Spoken word et slam : la voix des rues
Lusaka underground est avant tout une scène de parole.
- Les collectifs de slam et spoken word donnent aux jeunes artistes un espace pour exprimer leurs luttes, leurs rêves et leurs colères.
- Cette poésie performative, souvent déclamée dans des cafés, des théâtres alternatifs ou des espaces publics, devient un outil de conscientisation sociale.
- Elle incarne une nouvelle génération de griots urbains, qui transforment la parole en arme de résistance et en instrument de cohésion.
Art textile : mémoire et identité
L’art textile zambien est une écriture de fils et de couleurs.
- Les tissus traditionnels, comme le chitenge, sont réinventés par des créateurs contemporains qui les transforment en œuvres hybrides.
- L’art textile devient un langage visuel, où se croisent héritage et modernité, artisanat et design.
- Dans Lusaka, ces créations ne sont pas seulement esthétiques : elles portent des récits de mémoire, d’identité et de dignité.
Théâtre et sculpture contemporaine : scènes de résistance
- Le théâtre zambien, nourri par des troupes locales, explore les tensions sociales et politiques, tout en affirmant la vitalité d’une dramaturgie africaine.
- La sculpture contemporaine, quant à elle, s’impose dans les galeries et les espaces publics, mêlant matériaux traditionnels et formes modernes.
- Ensemble, théâtre et sculpture composent une esthétique de la résistance, où l’art devient miroir des réalités et ferment de transformation.
Les archives féminines de Mulenga Kapwepwe
Au cœur de cette effervescence, le travail de Mulenga Kapwepwe est essentiel.
- Ses archives féminines mettent en lumière les récits des femmes zambiennes, longtemps invisibilisées dans l’histoire officielle.
- Elles révèlent la place centrale des femmes dans la transmission culturelle, qu’il s’agisse de contes, de chants, d’artisanat ou de luttes sociales.
- En valorisant ces voix, Kapwepwe inscrit la mémoire féminine dans le patrimoine national, offrant aux générations futures une histoire plus complète et plus juste.
Lusaka, capitale d’un récit souterrain
À travers le spoken word, l’art textile, le théâtre, la sculpture et les archives féminines, Lusaka se révèle comme une capitale underground où l’art est à la fois mémoire et résistance.
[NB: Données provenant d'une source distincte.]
Definition set_nodes (vfs : Virtual) m := mk_Virtual m (next vfs) (FileSystemRoot vfs) (VFSLock vfs).

(** An assignment through a pointer. *)
Definition update (vfs : Virtual) (p : Z) (f : FileSystemNode -> FileSystemNode) : res Virtual :=
  let* n := deref vfs p in Ok (set_nodes vfs (<[p := f n]> (nodes vfs))).

(** [p = new FileSystemNode], with the members set as in [n]. *)
Definition alloc (vfs : Virtual) (n : FileSystemNode) : Virtual * Z :=
  (mk_Virtual (<[next vfs := n]> (nodes vfs)) (next vfs + 1) (FileSystemRoot vfs) (VFSLock vfs), next vfs).

(** [strcpy(newNode->Name, Name)] on a new node. *)
Definition strcpy_name (name : cstr) (v : FileSystemNode) : res FileSystemNode :=
  let* b := strcpy (Some (Name v)) name in
  let* b := nonnull b in Ok (set_Name b v).

(** [strcmp(p->Name, s)]. *)
Definition name_cmp (vfs : Virtual) (p : Z) (s : cstr) : res Z :=
  let* n := deref vfs p in
  let* w := cstring (Name n) in
  strcmp w s.

(** [Parent->Children.push_back(newNode)]. *)
Definition push_child (vfs : Virtual) (p c : Z) : res Virtual :=
  let* n := deref vfs p in
  let* v := push_back 0 (Children n) c in
  update vfs p (set_Children v).

Definition children (vfs : Virtual) (p : Z) : res (list Z) :=
  let* n := deref vfs p in elements (Children n).

(** The lock: [SMART_LOCK(VFSLock)] spins until the lock is free, and frees it
    when the function returns. *)
Definition set_lock (vfs : Virtual) b := mk_Virtual (nodes vfs) (next vfs) (FileSystemRoot vfs) b.

Definition SMART_LOCK {A} (vfs : Virtual) (body : Virtual -> res (Virtual * A)) : res (Virtual * A) :=
  if VFSLock vfs then Err OutOfFuel
  else let* '(vfs, a) := body (set_lock vfs true) in Ok (set_lock vfs false, a).

(** ** Children *)

(** [foreach (auto var in l) if (!strcmp(var->Name, Name)) return var]. *)
Fixpoint find_child (vfs : Virtual) (l : list Z) (name : cstr) : res (option Z) :=
  match l with
  | [] => Ok None
  | c :: l =>
      let* r := name_cmp vfs c name in
      if decide (r = 0) then Ok (Some c) else find_child vfs l name
  end.

Definition GetChild (vfs : Virtual) (parent : Z) (name : cstr) : res Z :=
  let* l := children vfs parent in
  let* r := find_child vfs l name in
  Ok (default 0 r).
(* ===== verification/VfsSpec.v ===== *)
(** * The tree of the virtual file system

    The invariant of the store of src/kernel/filesystem/FileSystem.cpp, what
    its functions do in terms of the tree it stands for, and that the
    operations keep it.  The abstract view is [walk]: which node a list of
    names leads to.  A path is resolved to such a list by the path library. *)

From stdpp Require Import gmap.
From S2P Require Import Prelude OutBuffer CString Cwalk CwalkSpec CwalkIter CwalkNormalize CwalkRelative Vector Vfs.

Local Open Scope Z_scope.

(** ** Strings *)

Lemma strcmp_loop_ok l r : cstr_ok l -> cstr_ok r -> forall fuel i,
  (i <= length l)%nat -> (i <= length r)%nat -> (length l < fuel + i)%nat ->
  exists z, strcmp_loop l r i fuel = Ok z /\ (z = 0 <-> drop i l = drop i r).
Proof.
  intros Hl Hr. induction fuel as [|f IH]; intros i Hil Hir Hf; [lia|]. cbn [strcmp_loop].
  destruct (cget_cases l i Hil) as [(c & k & E1 & -> & L1)|(E1 & -> & L1)];
  destruct (cget_cases r i Hir) as [(c' & k' & E2 & -> & L2)|(E2 & -> & L2)]; cbn [bind].
  - pose proof (cstr_ok_head _ _ _ _ Hl E1). pose proof (cstr_ok_head _ _ _ _ Hr E2).
    destruct (decide (c = c')) as [->|Hne].
    + rewrite decide_False by lia. destruct (IH (S i)) as (z & -> & Hz); [lia..|].
      exists z. split; [done|]. rewrite Hz, E1, E2, (proj2 (drop_cons_lookup _ _ _ _ E1)), (proj2 (drop_cons_lookup _ _ _ _ E2)).
      split; [by intros ->|by intros [=]].
    + eexists. split; [done|]. rewrite E1, E2. split; [lia|intros [=]; lia].
  - pose proof (cstr_ok_head _ _ _ _ Hl E1). rewrite decide_False by lia. eexists. split; [done|].
    rewrite E1, E2. split; [lia|done].
  - pose proof (cstr_ok_head _ _ _ _ Hr E2). rewrite decide_False by lia. eexists. split; [done|].
    rewrite E1, E2. split; [lia|done].
  - rewrite !decide_True by done. eexists. split; [done|]. rewrite E1, E2. done.
Qed.

Lemma strcmp_ok l r : cstr_ok l -> cstr_ok r -> exists z, strcmp l r = Ok z /\ (z = 0 <-> l = r).
Proof. intros Hl Hr. apply (strcmp_loop_ok l r Hl Hr); lia. Qed.

(** A string that is not only white space. *)
Definition blank (s : cstr) : bool := forallb (fun c => isspace (schar c)) s.

Lemma isempty_loop_ok s : cstr_ok s -> forall fuel i,
  (i <= length s)%nat -> (length s < fuel + i)%nat ->
  isempty_loop s i fuel = Ok (b2z (blank (drop i s))).
Proof.
  intros Hs. induction fuel as [|f IH]; intros i Hi Hf; [lia|]. cbn [isempty_loop].
  destruct (cget_cases s i Hi) as [(c & k & E & -> & L)|(E & -> & L)]; cbn [bind]; rewrite E; cbn [blank forallb].
  - pose proof (cstr_ok_head _ _ _ _ Hs E). rewrite decide_False by lia.
    destruct (isspace (schar c)); [|done]. rewrite IH by lia. by rewrite (proj2 (drop_cons_lookup _ _ _ _ E)).
  - by rewrite decide_True.
Qed.

Lemma isempty_ok s : cstr_ok s -> isempty s = Ok (b2z (blank s)).
Proof.
  intros Hs. unfold isempty. rewrite strlen_Ok by (done || lia). cbn [bind].
  destruct s as [|c s]; [done|]. rewrite decide_False by (simpl; lia).
  rewrite isempty_loop_ok by (done || simpl; lia). done.
Qed.

(** The name of the segment under the iterator. *)
Lemma segment_name_ok seg l w r : cstr_ok (sg_path seg) -> seg_at seg l w r -> segment_name seg = Ok w.
Proof.
  intros Hok [Et Hrt Hb He Hsz Hne Hns Hl Hr]. unfold segment_name.
  replace (sg_end seg - sg_begin seg)%nat with (length w) by lia.
  assert (drop (sg_begin seg) (sg_path seg) = w ++ r) as ->.
  { rewrite Hb. apply drop_app_shift. done. }
  assert (cstr_ok w) as Hw.
  { apply (cstr_ok_drop _ (sg_segments seg)) in Hok. rewrite Et in Hok. apply Forall_app in Hok as [_ Hok].
    by apply Forall_app in Hok as [? _]. }
  rewrite memcpy_ok by (rewrite ?length_app, ?length_replicate; lia). rewrite Nat2Z.id, take_app_length.
  rewrite drop_replicate. replace (length w + 1 - length w)%nat with 1%nat by lia. cbn [bind replicate].
  by apply cstring_ok.
Qed.

(** ** The tree *)

Definition name_of (n : FileSystemNode) : cstr := takeWhile (fun c => negb (c =? 0)) (Name n).
Definition kids_of (n : FileSystemNode) : list Z :=
  match VectorBuffer (Children n) with
  | Some b => take (Z.to_nat (VectorSize (Children n))) b
  | None => []
  end.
La Zambie, dans ce portrait, affirme sa place dans le concert des nations africaines : une nation qui, au-delà du football, porte haut les voix de ses artistes et les récits de ses femmes.
Dans le cadre de la CAN 2025, ce récit rappelle que chaque nation est un archipel de cultures, et que l’Afrique, dans sa pluralité, est une matrice de créativité et de transmission.